**THE RECORDS**:
(* ===== verification/GraphImpact.v ===== *)
(** What a change touches: internal/model/graph_impact.go and
    internal/service/graph_impact.go.

    A request is normalized, the changed paths become seeds in the graph, the edges
    that point at what was reached are followed backwards level by level, and the
    items found are sorted and handed out in pages by a cursor. *)
From S2P Require Import Prelude GoStrings GoStringFacts GoSort GoNum GoBase64 Graph GraphStore.

Local Open Scope go_scope.

(** * The request *)
Definition GraphQueryDefaultDepth : Z := 1.
Definition GraphQueryMaxDepth : Z := 6.
Definition GraphQueryDefaultLimit : Z := 50.
Definition GraphQueryMaxLimit : Z := 500.
Definition GraphQueryDefaultToken : Z := 4000.
Definition GraphQueryMaxToken : Z := 20000.
Definition MaxImpactSeeds : nat := Z.to_nat 2048.

Record GraphImpactRelation := mkImpactRelation {
  ir_Relation : gostring; ir_Direction : gostring; ir_ClaimStatuses : list gostring; ir_Cost : Z;
  ir_Transitive : bool }.
Definition relation_row (claims : list gostring) (transitive : bool) (name : gostring) : GraphImpactRelation :=
  mkImpactRelation name "in" claims 1 transitive.
(** The keys of the map are the names of its rows. *)
Definition graphImpactRelations : list GraphImpactRelation :=
  let all := ["exact"; "extracted"; "inferred"] : list gostring in
  map (relation_row all true) ["calls"; "imports"; "implements"; "extends"] ++
  map (relation_row all false) ["tests"; "route_to_handler"; "publishes"; "consumes"; "reads"; "writes"] ++
  map (relation_row all true) ["fulfills"; "verifies"; "affects"; "supports"; "materializes"; "supersedes";
    "experiences"; "stages"; "maps"; "grounds_in"; "code"] ++
  [relation_row all false "doc_mentions"] ++
  map (relation_row ["exact"] false) ["doc_wikilink"; "doc_embed"; "doc_markdown_link"; "doc_id";
    "doc_hierarchy"; "doc_related"; "doc_depends"; "doc_supports"; "doc_contradicts"; "doc_supersedes"].
Definition graphDocumentRelation (relation : gostring) : bool :=
  oneOf relation ["fulfills"; "verifies"; "affects"; "supports"; "materializes"; "supersedes"; "experiences";
    "stages"; "maps"; "grounds_in"; "code"; "doc_mentions"; "doc_wikilink"; "doc_embed"; "doc_markdown_link";
    "doc_id"; "doc_hierarchy"; "doc_related"; "doc_depends"; "doc_supports"; "doc_contradicts"; "doc_supersedes"].
Definition GraphImpactRelations : list GraphImpactRelation :=
  sortOn compareString ir_Relation graphImpactRelations.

**TASK PROMPT**:
Nothing but the exact lines of the data above, from the line containing "Local Open Scope go_scope." through the last, should appear in the answer.

**RESULT OF THIS EXERCISE**:
Local Open Scope go_scope.

(** * The request *)
Definition GraphQueryDefaultDepth : Z := 1.
Definition GraphQueryMaxDepth : Z := 6.
Definition GraphQueryDefaultLimit : Z := 50.
Definition GraphQueryMaxLimit : Z := 500.
Definition GraphQueryDefaultToken : Z := 4000.
Definition GraphQueryMaxToken : Z := 20000.
Definition MaxImpactSeeds : nat := Z.to_nat 2048.

Record GraphImpactRelation := mkImpactRelation {
  ir_Relation : gostring; ir_Direction : gostring; ir_ClaimStatuses : list gostring; ir_Cost : Z;
  ir_Transitive : bool }.
Definition relation_row (claims : list gostring) (transitive : bool) (name : gostring) : GraphImpactRelation :=
  mkImpactRelation name "in" claims 1 transitive.
(** The keys of the map are the names of its rows. *)
Definition graphImpactRelations : list GraphImpactRelation :=
  let all := ["exact"; "extracted"; "inferred"] : list gostring in
  map (relation_row all true) ["calls"; "imports"; "implements"; "extends"] ++
  map (relation_row all false) ["tests"; "route_to_handler"; "publishes"; "consumes"; "reads"; "writes"] ++
  map (relation_row all true) ["fulfills"; "verifies"; "affects"; "supports"; "materializes"; "supersedes";
    "experiences"; "stages"; "maps"; "grounds_in"; "code"] ++
  [relation_row all false "doc_mentions"] ++
  map (relation_row ["exact"] false) ["doc_wikilink"; "doc_embed"; "doc_markdown_link"; "doc_id";
    "doc_hierarchy"; "doc_related"; "doc_depends"; "doc_supports"; "doc_contradicts"; "doc_supersedes"].
Definition graphDocumentRelation (relation : gostring) : bool :=
  oneOf relation ["fulfills"; "verifies"; "affects"; "supports"; "materializes"; "supersedes"; "experiences";
    "stages"; "maps"; "grounds_in"; "code"; "doc_mentions"; "doc_wikilink"; "doc_embed"; "doc_markdown_link";
    "doc_id"; "doc_hierarchy"; "doc_related"; "doc_depends"; "doc_supports"; "doc_contradicts"; "doc_supersedes"].
Definition GraphImpactRelations : list GraphImpactRelation :=
  sortOn compareString ir_Relation graphImpactRelations.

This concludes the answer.